- [Exercise instructions]
Each entry has to be copied exactly, with nothing missed.

- [Dataset]
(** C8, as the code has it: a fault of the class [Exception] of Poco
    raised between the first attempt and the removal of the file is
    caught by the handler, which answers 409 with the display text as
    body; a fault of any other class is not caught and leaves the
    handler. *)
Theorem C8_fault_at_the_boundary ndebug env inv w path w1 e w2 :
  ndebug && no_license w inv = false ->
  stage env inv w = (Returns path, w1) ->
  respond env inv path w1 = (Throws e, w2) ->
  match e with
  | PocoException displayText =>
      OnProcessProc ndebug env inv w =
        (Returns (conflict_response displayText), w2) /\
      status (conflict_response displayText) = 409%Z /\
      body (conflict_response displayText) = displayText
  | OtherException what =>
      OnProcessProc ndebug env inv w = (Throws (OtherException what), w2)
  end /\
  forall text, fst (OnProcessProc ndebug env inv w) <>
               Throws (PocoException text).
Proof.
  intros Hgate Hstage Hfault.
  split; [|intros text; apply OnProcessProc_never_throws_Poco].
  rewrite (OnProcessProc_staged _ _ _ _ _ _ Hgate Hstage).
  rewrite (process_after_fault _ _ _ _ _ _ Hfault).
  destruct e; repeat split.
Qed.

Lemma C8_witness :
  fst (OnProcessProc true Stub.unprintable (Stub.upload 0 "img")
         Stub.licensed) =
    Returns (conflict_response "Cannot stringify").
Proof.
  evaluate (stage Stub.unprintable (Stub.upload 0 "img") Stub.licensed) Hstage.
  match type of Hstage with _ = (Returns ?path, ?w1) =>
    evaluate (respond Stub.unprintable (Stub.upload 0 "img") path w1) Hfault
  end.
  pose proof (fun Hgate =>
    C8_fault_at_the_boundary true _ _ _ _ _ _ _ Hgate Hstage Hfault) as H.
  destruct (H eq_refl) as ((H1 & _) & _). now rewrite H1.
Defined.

- [Result for this task]
(** C8, as the code has it: a fault of the class [Exception] of Poco
    raised between the first attempt and the removal of the file is
    caught by the handler, which answers 409 with the display text as
    body; a fault of any other class is not caught and leaves the
    handler. *)
Theorem C8_fault_at_the_boundary ndebug env inv w path w1 e w2 :
  ndebug && no_license w inv = false ->
  stage env inv w = (Returns path, w1) ->
  respond env inv path w1 = (Throws e, w2) ->
  match e with
  | PocoException displayText =>
      OnProcessProc ndebug env inv w =
        (Returns (conflict_response displayText), w2) /\
      status (conflict_response displayText) = 409%Z /\
      body (conflict_response displayText) = displayText
  | OtherException what =>
      OnProcessProc ndebug env inv w = (Throws (OtherException what), w2)
  end /\
  forall text, fst (OnProcessProc ndebug env inv w) <>
               Throws (PocoException text).
Proof.
  intros Hgate Hstage Hfault.
  split; [|intros text; apply OnProcessProc_never_throws_Poco].
  rewrite (OnProcessProc_staged _ _ _ _ _ _ Hgate Hstage).
  rewrite (process_after_fault _ _ _ _ _ _ Hfault).
  destruct e; repeat split.
Qed.

Lemma C8_witness :
  fst (OnProcessProc true Stub.unprintable (Stub.upload 0 "img")
         Stub.licensed) =
    Returns (conflict_response "Cannot stringify").
Proof.
  evaluate (stage Stub.unprintable (Stub.upload 0 "img") Stub.licensed) Hstage.
  match type of Hstage with _ = (Returns ?path, ?w1) =>
    evaluate (respond Stub.unprintable (Stub.upload 0 "img") path w1) Hfault
  end.
  pose proof (fun Hgate =>
    C8_fault_at_the_boundary true _ _ _ _ _ _ _ Hgate Hstage Hfault) as H.
  destruct (H eq_refl) as ((H1 & _) & _). now rewrite H1.
Defined.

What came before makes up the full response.